And yet there’s been this duality to how Marjanovic is viewed. The clichéd story is that the too-tall, gangly presence off the court turns into the sought-after talent on the court. This wasn’t the case for Marjanovic, not right away, and really, not even until the Sixers brought him in, along with his best friend Tobias Harris, in a deal earlier this season meant to turn the Philly roster into what general manager Elton Brand hopes is its Finals-winning form.
Basketball was simply another part of his childhood, at least at first, something to do after coming home and asking his older sister, Vesna, for help with his homework. He asked his father to take him to basketball practice at his school because his friends were going one evening. There was little indication, he says, that a future international career and NBA star was born that day.
“We come there,” Marjanovic says. “We just start to have fun. Basically, first practice, nobody can practice like this. Most [of us] start to run or throw the ball. Like, who can throw the highest. How that shot feels like from the knees or from the chest.”
There were no thoughts of agents, or draft position, or flying across the world to play basketball as a profession that night in Boljevac.
“You know, I’m supposed to ’cause kids have dreams, but my first thing, I want to be with my friends and have fun,” Marjanovic says. “And this is like basketball, the game. We want to have fun on the court. This is how everything got started. Now the kids play for the money. They play for the celebrity. [I] played just to have fun because my friends were there. The ball was there. We try to have fun. This is my first thinking when I step on the court.”

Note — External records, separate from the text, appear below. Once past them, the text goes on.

Lemma await_spec reads :
  match await_full_info reads with
  | (Some None, rest) => exists pre r, reads = pre ++ r :: rest /\ is_full_info r = true
  | (Some (Some e), rest) => exists pre k, reads = pre ++ ReadFailed k :: rest /\ e = Io k
  | (None, rest) => suffix rest reads
  end.
Proof.
  induction reads as [|r reads IH]; simpl; [done|]. destruct r as [data| |e]; [|by exists [NoReply]|by exists [], e].
  assert (Hskip : match await_full_info reads with
    | (Some None, rest) => exists pre r, Reply data :: reads = pre ++ r :: rest /\ is_full_info r = true
    | (Some (Some e), rest) => exists pre k, Reply data :: reads = pre ++ ReadFailed k :: rest /\ e = Io k
    | (None, rest) => suffix rest (Reply data :: reads)
    end).
  { destruct (await_full_info reads) as [[[e|]|] rest].
    - destruct IH as (pre & k & -> & ->). by exists (Reply data :: pre), k.
    - destruct IH as (pre & r & -> & Hr). by exists (Reply data :: pre), r.
    - by apply suffix_cons_r. }
  destruct (datagram data) as [|b bs] eqn:Hd; [done|]. destruct (b =? CMD_GET_FULL_INFO) eqn:Hb; [|done].
  exists [], (Reply data). split; [done|]. unfold is_full_info. by rewrite Hd.
Qed.

Lemma handshake_spec attempts sends reads :
  let '(n, r, rest) := handshake attempts sends reads in
  (n <= attempts)%nat /\ (r = None -> (0 < n)%nat /\ existsb is_full_info reads = true) /\ suffix rest reads.
Proof.
  revert sends reads. induction attempts as [|k IH]; intros sends reads; simpl; [by split_and!|].
  assert (Hgo : let '(n, r, rest) := match await_full_info reads with
      | (Some r, reads) => (1%nat, r, reads)
      | (None, reads) => let '(n, r, reads) := handshake k (tl sends) reads in (S n, r, reads)
      end in (n <= S k)%nat /\ (r = None -> (0 < n)%nat /\ existsb is_full_info reads = true) /\ suffix rest reads).
  { pose proof (await_spec reads) as Ha. destruct (await_full_info reads) as [[[e|]|] rest].
    - destruct Ha as (pre & k' & -> & ->). split; [lia|]. split; [done|]. exists (pre ++ [ReadFailed k']). by rewrite <- app_assoc.
    - destruct Ha as (pre & r & -> & Hr). split; [lia|]. split.
      + intros _. split; [lia|]. rewrite existsb_app. simpl. rewrite Hr. by rewrite orb_true_r.
      + exists (pre ++ [r]). by rewrite <- app_assoc.
    - specialize (IH (tl sends) rest). destruct (handshake k (tl sends) rest) as [[n r] rest']. destruct IH as (Hn & Hr & Hs).
      split; [lia|]. split; [|by etrans]. intros Hnone. destruct (Hr Hnone) as [_ He]. split; [lia|].
      destruct Ha as [pre ->]. by rewrite existsb_app, He, orb_true_r. }
  destruct (head sends) as [[e|]|]; [split; [lia|by split]|exact Hgo|exact Hgo].
Qed.

(** Unrelated datagrams never end an attempt: any number of them is read within the
    first one. *)
Lemma chatter_never_times_out k data reads sends attempts :
  is_full_info (Reply data) = false -> head sends = Some None ->
  handshake (S attempts) sends (replicate k (Reply data) ++ reads) = handshake (S attempts) sends reads.
Proof.
  intros Hd Hs. assert (Ha : await_full_info (replicate k (Reply data) ++ reads) = await_full_info reads).
  { induction k as [|k IH]; simpl; [done|]. rewrite IH. unfold is_full_info in Hd. destruct (datagram data) as [|b bs]; [done|]. by rewrite Hd. }
  simpl. by rewrite Hs, Ha.
Qed.

(** C33. Connecting leaves a live transport or none.  A usable transport is kept as it
    is.  A stale one is always shut down (its generation moves on, so nothing it still
    holds is current, and it is marked disconnected), whether or not a new one can be
    made; then the new transport takes its place, or none does and the error is
    reported.  A transport is only made when the device answered the handshake, after
    at most three requests; and the call succeeds exactly when the backend is connected
    afterwards. *)
Theorem net_connect_outcome now cio hops ci di so b :
  (forall c, nb_transport b = Some c -> 0 <= c_generation c < umax 64) ->
  let made := transport_connect now cio hops ci di so (nb_addressed b) in
  let '(b', r, retired) := connect made b in
  (r = Ok tt <-> is_connected b' = true) /\
  (is_connected b = true -> b' = b /\ retired = None) /\
  (is_connected b = false ->
     match made with
     | inl c => r = Ok tt /\ nb_transport b' = Some c /\
         existsb is_full_info (ci_reads cio) = true /\ (0 < (verify_reachable (ci_sends cio) (ci_reads cio)).1.1 <= 3)%nat
     | inr e => r = Err (backend_err e) /\ nb_transport b' = None
     end /\
     match nb_transport b with
     | Some old => exists c, retired = Some c /\ c_generation c = c_generation old + 1 /\ connected (c_state c) = false
     | None => retired = None
     end).
Proof.
  intros Hg made. assert (Hmade : match made with
    | inl c => handle_usable c = true /\ existsb is_full_info (ci_reads cio) = true /\ (0 < (verify_reachable (ci_sends cio) (ci_reads cio)).1.1 <= 3)%nat
    | inr _ => True
    end).
  { unfold made, transport_connect. destruct (ci_setup cio), (ci_startup cio); try done.
    pose proof (handshake_spec (S CONNECT_HANDSHAKE_RETRIES) (ci_sends cio) (ci_reads cio)) as Hh. unfold verify_reachable.
    destruct (handshake _ _ _) as [[n [e|]] rest]; [done|]. destruct Hh as (Hn & Hr & _). destruct (Hr eq_refl) as [H0 He].
    destruct (ci_options cio), (ci_spawn cio); try done. split; [apply new_cube_usable|]. simpl. unfold CONNECT_HANDSHAKE_RETRIES in Hn. split; [done|lia]. }
  assert (Hdown : forall c, nb_transport b = Some c -> c_generation (transport_shutdown c) = c_generation c + 1 /\ connected (c_state (transport_shutdown c)) = false).
  { intros c Hc. specialize (Hg c Hc). unfold umax in Hg. unfold transport_shutdown, whole_call, start_call, bump, finish_call. simpl.
    destruct (c_rx_alive c); simpl; unfold wrapu; rewrite Z.mod_small by lia; done. }
  unfold connect. destruct (nb_transport b) as [old|] eqn:Hb.
  - destruct (handle_usable old) eqn:Hu; [unfold is_connected; rewrite Hb, Hu; by split_and!|].
    assert (Hnc : is_connected b = false) by (unfold is_connected; by rewrite Hb).
    assert (Hold : exists c, Some (transport_shutdown old) = Some c /\ c_generation c = c_generation old + 1 /\ connected (c_state c) = false).
    { eexists. split; [done|]. by apply Hdown. }
    destruct made as [c|e]; simpl; rewrite Hnc; (split; [|split; [done|]]).
    + unfold is_connected. simpl. by destruct Hmade as [-> _].
    + intros _. split; [|done]. by destruct Hmade as [_ ?].
    + unfold is_connected. done.
    + intros _. by split.
  - assert (Hnc : is_connected b = false) by (unfold is_connected; by rewrite Hb).
    destruct made as [c|e]; simpl; rewrite Hnc; (split; [|split; [done|]]).
    + unfold is_connected. simpl. by destruct Hmade as [-> _].
    + intros _. split; [|done]. by destruct Hmade as [_ ?].
    + done.
    + intros _. by split.
Qed.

Marjanovic preserved this mentality, and it’s come in handy, as he’s worked hard to prove himself, again and again, amid doubters. There’s been this disconnect between what the numbers say he is on the floor—an elite, efficient scorer around the basket the likes of which has rarely come along in NBA history; a defender maligned yet consistently leading his teams to better defensive numbers when he’s on the floor vs. off it; a skilled player whose skills are somehow blocked out in the view of coaches, media and fans alike by his frame; his big personality—and what people think he is. He smiled earlier the day of our interview when a reporter asked him in a group session about his two assists against the Heat the night before, as if passing was some revelatory new part of his game. He’s not mad, he’s actually happy he got the question. Marjanovic is used to people missing the parts of his game that make him special, relishes the chance to fill in the blanks.
“Oh, I can pass,” Marjanovic calmly explained. “You already see that. I can pass the ball like this. I think you must born with that. You cannot learn how to pass the ball. You just have or not have and I can pass the ball.”

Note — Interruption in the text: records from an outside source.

(** A stream that is dropped closes the shutter, stops and lets its device go, in this
    order. *)
Lemma stream_drop_closes {D FB SB} `{FifoBackend FB} `{FrameSwapBackend SB} (s : Stream D FB SB) k : ss_backend s = Some k ->
  exists ok, stream_drop s = [StShutter false ok; StStop; StDisconnect].
Proof.
  intros Hk. unfold stream_drop, stream_stop, shutdown_backend. rewrite Hk. unfold p_stop, p_set_shutter, p_disconnect. cbn [p_kind p_trace app].
  destruct (set_shutter false k) as [k1 r1]. cbn [fst p_kind p_trace]. destruct (stop_backend k1) as [k2 r2]. cbn [fst p_kind p_trace ss_backend].
  destruct (disconnect k2) as [k3 r3]. by exists (is_ok r1).
Qed.

(** Turning a started stream back into a device keeps what is needed to start
    again, whatever was asked of its control meanwhile: the backend, with its shutter
    closed and its output stopped but not disconnected, and the target for reopening
    it, whether or not the stream used that to reconnect; the control is left disarmed
    and stopped. *)
Theorem into_dac_can_start_again {D FB SB} `{FifoBackend FB} `{FrameSwapBackend SB} cfg (d : Dac D FB SB) s info tr c :
  start_stream cfg d = (Ok (s, info), tr) -> in_u 64 (desired_state c) ->
  let s := set_control c s in
  let '(d', st, tr') := into_dac s in
  dac_dac_info d' = info /\ dac_reconnect_target d' = dac_reconnect_target d /\ st = mkStats 0 0 0 0 /\
  (exists k ok, ss_backend s = Some k /\ dac_backend d' = Some (stop_backend (set_shutter false k).1).1 /\ tr' = [StShutter false ok; StStop]) /\
  control_is_armed (ss_control (shutdown_backend s).1) = false /\ stop_requested (ss_control (shutdown_backend s).1) = true.
Proof.
  intros Hs Hu. destruct (start_stream_closed cfg d) as [_ Hok]. rewrite Hs in Hok. simpl in Hok.
  destruct Hok as (k & (Hk & _ & Hi & _ & Hst & Ht & _) & _). destruct (shutdown_control c Hu) as [Ha Hsr].
  cbv zeta. unfold into_dac, shutdown_backend. cbn [set_control ss_backend ss_control]. rewrite Hk. unfold p_stop, p_set_shutter. cbn [p_kind p_trace].
  destruct (set_shutter false k) as [k1 r1] eqn:H1. cbn [fst p_kind p_trace]. destruct (stop_backend k1) as [k2 r2] eqn:H2. cbn.
  split; [done|]. split; [done|]. split; [done|]. split; [|split; [exact Ha|exact Hsr]]. exists k, (is_ok r1). split; [done|]. split; [|done]. f_equal. symmetry. rewrite H1. exact (f_equal fst H2).
Qed.
(** The loop emits the reference, output by output. *)
Lemma emit_loop_reference fuel xs r :
  tracks xs r -> rs_n_out r + Z.of_nat fuel <= emittable (rs_from_rate r) (rs_to_rate r) (Z.of_nat (length xs)) ->
  exists r' os, emit_loop fuel (rs_n_in r - 1) r = Some (r', os) /\ tracks xs r' /\ length os = fuel /\
    rs_from_rate r' = rs_from_rate r /\ rs_to_rate r' = rs_to_rate r /\ rs_n_out r' = rs_n_out r + Z.of_nat fuel /\
    forall i o, os !! i = Some o -> reference (rs_from_rate r) (rs_to_rate r) xs (rs_n_out r + Z.of_nat i) = Some o.
Proof.
  revert r. induction fuel as [|fuel IH]; intros r Ht Hn.
  - exists r, []. split_and!; try done; try (simpl; lia); intros i o; by rewrite lookup_nil.
  - destruct (emit_one_reference xs r Ht ltac:(lia)) as [Hr [o Ho]].
    destruct (IH (count_out r)) as (r' & os & He & Ht' & Hl & Hf & Hto & Hno & Hos); [apply count_out_tracks; [done|lia]|simpl; lia|].
    cbn [emit_loop]. rewrite Ho. simpl in He. simpl. rewrite He. simpl. exists r', (o :: os).
    split_and!; try done; try (rewrite ?Hno; simpl; lia). intros [|i] o'; simpl.
    + intros [= <-]. rewrite Z.add_0_r. congruence.
    + intros Hi. specialize (Hos i o' Hi). simpl in Hos. rewrite <- Hos. f_equal. lia.
Qed.

(** Pruning keeps a suffix that starts no later than the next output needs. *)
Lemma prune_loop_spec target buf start :
  let '(buf', start') := prune_loop target buf start in
  exists k, start' = start + Z.of_nat k /\ buf' = drop k buf /\ (k = 0%nat \/ start' <= target) /\ (k <= length buf - 1)%nat.
Proof.
  revert start. induction buf as [|x [|y buf] IH]; intros start; [exists 0%nat; simpl; split_and!; [lia|done|by left|lia]..|].
  change (prune_loop target (x :: y :: buf) start)
    with (if start <? target then prune_loop target (y :: buf) (start + 1) else (x :: y :: buf, start)).
  destruct (Z.ltb_spec start target) as [Hlt|Hge].
  - specialize (IH (start + 1)). destruct (prune_loop target (y :: buf) (start + 1)) as [b' s']. destruct IH as (k & -> & -> & Hk & Hle).
    exists (S k). split_and!; [lia|done| |simpl in *; lia]. right. destruct Hk as [->|?]; lia.
  - exists 0%nat. split_and!; [lia|done|by left|lia].
Qed.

It’s true, he can: assists in six of his first seven games in Philly, part of a second straight season with double digit assist percentages.

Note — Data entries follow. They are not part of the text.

Lemma choose_stream_config_spec ranges default_rate channels rate :
  Forall (fun r => cr_min_sample_rate r <= cr_max_sample_rate r) ranges -> choose_stream_config ranges default_rate = Some (channels, rate) ->
  MIN_CHANNELS <= channels /\ (exists r, r ∈ ranges /\ cr_channels r = channels /\ range_contains rate r = true) /\
  forall r, r ∈ ranges -> MIN_CHANNELS <= cr_channels r -> range_contains rate r = true -> channels <= cr_channels r.
Proof.
  intros Hwf. unfold choose_stream_config. set (q := List.filter _ ranges).
  assert (Hfirst : forall best rt, min_channels (List.filter (range_contains rt) q) = Some best -> (cr_channels best, rt) = (channels, rate) ->
    MIN_CHANNELS <= channels /\ (exists r, r ∈ ranges /\ cr_channels r = channels /\ range_contains rate r = true) /\
    forall r, r ∈ ranges -> MIN_CHANNELS <= cr_channels r -> range_contains rate r = true -> channels <= cr_channels r).
  { intros best rt Hm [= <- <-]. pose proof (min_channels_spec (List.filter (range_contains rt) q)) as Hs. rewrite Hm in Hs. destruct Hs as [Hin Hmin].
    apply elem_filter in Hin as [Hq Hc]. apply elem_filter in Hq as [Hr Hch]. split; [by apply Z.leb_le in Hch|]. split; [by exists best|].
    intros r Hr' Hch' Hc'. apply Hmin, elem_filter. split; [|done]. apply elem_filter. split; [done|by apply Z.leb_le]. }
  assert (Hfall : min_channels q ≫= (fun r => Some (cr_channels r, cr_max_sample_rate r)) = Some (channels, rate) ->
    MIN_CHANNELS <= channels /\ (exists r, r ∈ ranges /\ cr_channels r = channels /\ range_contains rate r = true) /\
    forall r, r ∈ ranges -> MIN_CHANNELS <= cr_channels r -> range_contains rate r = true -> channels <= cr_channels r).
  { intros (best & Hm & [= <- <-])%bind_Some. pose proof (min_channels_spec q) as Hs. rewrite Hm in Hs. destruct Hs as [Hin Hmin].
    apply elem_filter in Hin as [Hr Hch]. split; [by apply Z.leb_le in Hch|]. split.
    - exists best. split; [done|]. split; [done|]. rewrite Forall_forall in Hwf. specialize (Hwf best Hr).
      unfold range_contains. apply andb_true_iff. split; apply Z.leb_le; lia.
    - intros r Hr' Hch' _. apply Hmin, elem_filter. split; [done|by apply Z.leb_le]. }
  destruct default_rate as [rt|]; simpl; [|exact Hfall].
  destruct (min_channels (List.filter (range_contains rt) q)) as [best|] eqn:Hm; simpl; [|exact Hfall]. intros [= Hc Hr]. eapply Hfirst; [done|by f_equal].
Qed.

Lemma choose_sample_format_offered ranges channels rate r :
  r ∈ ranges -> cr_channels r = channels -> range_contains rate r = true ->
  exists r', r' ∈ ranges /\ cr_channels r' = channels /\ range_contains rate r' = true /\ cr_sample_format r' = choose_sample_format ranges channels rate.
Proof.
  intros Hr Hc Hrc. unfold choose_sample_format. set (matching := List.filter _ ranges).
  assert (Hm : forall x, x ∈ matching -> x ∈ ranges /\ cr_channels x = channels /\ range_contains rate x = true).
  { intros x [Hx [Hxc%Z.eqb_eq Hxr]%andb_prop]%elem_filter. done. }
  assert (Hof : forall f, existsb (fun r => bool_decide (cr_sample_format r = f)) matching = true -> exists r', r' ∈ matching /\ cr_sample_format r' = f).
  { intros f [x [Hx Hf%bool_decide_eq_true]]%List.existsb_exists. exists x. split; [by apply list_elem_of_In|done]. }
  assert (Hne : r ∈ matching) by (apply elem_filter; split; [done|]; rewrite Hrc, (proj2 (Z.eqb_eq _ _)) by done; done).
  assert (Hpick : exists x, x ∈ matching /\ cr_sample_format x =
    (if existsb (fun r => bool_decide (cr_sample_format r = SfF32)) matching then SfF32
     else if existsb (fun r => bool_decide (cr_sample_format r = SfI16)) matching then SfI16
     else if existsb (fun r => bool_decide (cr_sample_format r = SfI32)) matching then SfI32
     else match matching with r :: _ => cr_sample_format r | [] => SfF32 end)).
  { destruct (existsb _ matching) eqn:H1; [by apply Hof|]. destruct (existsb (fun r => bool_decide (cr_sample_format r = SfI16)) matching) eqn:H2; [by apply Hof|].
    destruct (existsb (fun r => bool_decide (cr_sample_format r = SfI32)) matching) eqn:H3; [by apply Hof|].
    destruct matching as [|x l]; [by apply not_elem_of_nil in Hne|]. exists x. split; [by left|done]. }
  destruct Hpick as (x & Hx & Hf). destruct (Hm x Hx) as (H1 & H2 & H3). by exists x.
Qed.

(** A configuration that is chosen is one the device offers, channels, rate and
    sample format together, with room for position and colour and with the fewest
    channels any usable range has at that rate. *)
Theorem avb_config_supported {D} (c : DeviceCandidate D) config :
  Forall (fun r => cr_min_sample_rate r <= cr_max_sample_rate r) (cand_ranges c) -> select_stream_config c = Ok config ->
  MIN_CHANNELS <= ss_channels config /\
  (exists r, r ∈ cand_ranges c /\ cr_channels r = ss_channels config /\
     cr_min_sample_rate r <= ss_sample_rate config <= cr_max_sample_rate r /\ cr_sample_format r = ss_sample_format config) /\
  forall r, r ∈ cand_ranges c -> MIN_CHANNELS <= cr_channels r -> cr_min_sample_rate r <= ss_sample_rate config <= cr_max_sample_rate r ->
    ss_channels config <= cr_channels r.
Proof.
  intros Hwf. unfold select_stream_config. destruct (choose_stream_config _ _) as [[channels rate]|] eqn:Hc; [|done]. intros [= <-]. simpl.
  destruct (choose_stream_config_spec _ _ _ _ Hwf Hc) as (Hmin & (r & Hr & Hrc & Hrr) & Hbest). split; [done|].
  assert (Hin : forall r, range_contains rate r = true <-> cr_min_sample_rate r <= rate <= cr_max_sample_rate r).
  { intros x. unfold range_contains. rewrite andb_true_iff, !Z.leb_le. done. }
  split.
  - destruct (choose_sample_format_offered _ _ _ r Hr Hrc Hrr) as (x & Hx & Hxc & Hxr & Hxf). exists x. by rewrite <- Hin.
  - intros x Hx Hxc Hxr. apply Hbest; [done|done|by apply Hin].
Qed.

(** ** Examples *)

Definition motu_range : OutputConfigRange := mkRange 8 44100 96000 SfI32.

Definition motu (name : string) : OutputDevice := mkOutputDevice (Some (chars name)) [mkRange 2 8000 96000 SfF32; motu_range] (Some (8, 48000)) (fun _ => Ok tt).

(** Two interfaces of one name and a loudspeaker. *)
Definition rack : list OutputDevice := [motu "MOTU AVB"; mkOutputDevice (Some (chars "Studio Display Speakers")) [motu_range] None (fun _ => Ok tt); motu "motu  avb"].

Definition motu_selector : AvbSelector := mkSelector (chars "motu  avb") 1.

Lemma avb_scan_resolves_witness :
  discover (Ok tt) (Ok rack) = Ok [mkSelector (chars "MOTU AVB") 0; motu_selector] /\
  resolve_stream_config (Ok tt) (Ok rack) motu_selector = Ok (mkResolved (mkSelected 8 48000 SfI32) (Some 2%nat)) /\
  exists d, select_device (Ok rack) motu_selector = Ok d /\ od_name d = Some (sel_name motu_selector).
Proof.
  split; [by vm_compute|]. split; [by vm_compute|].
  destruct (avb_scan_resolves rack [mkSelector (chars "MOTU AVB") 0; motu_selector] 1 motu_selector) as (_ & cs & c & d & _ & _ & _ & _ & Hn & _ & Hs & _);
    [by vm_compute|by vm_compute|done|]. by exists d.
Defined.

Definition motu_candidate : DeviceCandidate () := mkCandidate motu_selector () [mkRange 2 8000 96000 SfF32; mkRange 16 44100 96000 SfF32; motu_range] (Some 48000).

Lemma avb_config_supported_witness :
  select_stream_config motu_candidate = Ok (mkSelected 8 48000 SfI32) /\
  exists r, r ∈ cand_ranges motu_candidate /\ cr_channels r = 8 /\ cr_min_sample_rate r <= 48000 <= cr_max_sample_rate r /\ cr_sample_format r = SfI32.
Proof.
  split; [by vm_compute|].
  refine (proj1 (proj2 (avb_config_supported motu_candidate (mkSelected 8 48000 SfI32) _ _))); [|by vm_compute]. repeat constructor; simpl; lia.
Defined.

(** A session: connect, light, stop. *)
Definition lit_point : LaserPoint := mkLaserPoint f1 fm1 65535 0 65535 65535.

Definition show : list avb_op :=
  [OpConnect (Ok (mkResolved (mkSelected 5 48000 SfF32) None)) (Reported (Ok tt)); OpShutter true;
   OpWrite [0; 2]%nat 24000 [lit_point; lit_point; lit_point]; OpCallback 10 5; OpStop].

Lemma avb_dark_unless_opened_witness :
  exists b frames b' out, avb_run id show (avb_build motu_selector) = Some (b, frames) /\ Exists (fun f => ~ dark_frame id f) frames /\
    avb_step id (OpCallback 6 6) b = Some (b', out) /\ Forall (dark_frame id) out.
Proof.
  eexists _, _, _, _. split; [by vm_compute|]. split.
  { apply Exists_cons_hd. intros Hd. specialize (Hd 2%nat _ ltac:(lia) eq_refl). by vm_compute in Hd. }
  split; [by vm_compute|]. eapply (avb_dark_unless_opened id motu_selector show 6 6); by vm_compute.
Defined.

Lemma avb_output_in_range_witness :
  exists b frames, avb_run id show (avb_build motu_selector) = Some (b, frames) /\ length frames = 2%nat /\ Forall (frame_ok id) frames.
Proof.
  eexists _, _. split; [by vm_compute|]. split; [done|]. eapply (avb_output_in_range id motu_selector show); [|by vm_compute].
  repeat constructor; by vm_compute.
Defined.

(** Devices whose names differ only in punctuation: two selectors, one stable id. *)
Theorem avb_stable_id_collides :
  let found := discover (Ok tt) (Ok [motu "MOTU-1"; motu "MOTU 1"]) in
  exists a b, avb_scan found = [a; b] /\ dd_connect_data a <> dd_connect_data b /\
    di_stable_id (dd_info a) = "avb:motu-1:0"%string /\ di_stable_id (dd_info b) = "avb:motu-1:0"%string.
Proof. eexists _, _. split; [by vm_compute|]. split; [by vm_compute|]. by vm_compute. Qed.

This is the Boban Marjanovic story: gently, firmly showing, telling the world what he can do, even as they doubt him, even as they discount his successes and focus on what everyone is certain are his flaws, the ways he must be out of step with the modern game.
And so, it was the case that after he signed with an agent, he stayed overseas for the end of the Serbian League in 2010, and no NBA team even drafted him. Two years later, he remembers sitting in an office in a Russian outpost midway through the 2011-12 season, as an executive with BC Nizhny Novgorod told him he wasn’t even good enough to play for the team. He thinks about it sometimes, still. It is his Rocky music.
“They basically tell me, ‘I cannot see you play basketball anymore. You can go in your village,’” he says.
He did, and returning to Serbia, promptly won Serbian League MVP, continuing to work on his game, trying to attract the attention of the NBA, until he did—Gregg Popovich brought him over to play for the Spurs, with another group of stars he knew from TV. He was married by then—he and Milica had their first child, Vuk—but there was no question they needed to go to San Antonio.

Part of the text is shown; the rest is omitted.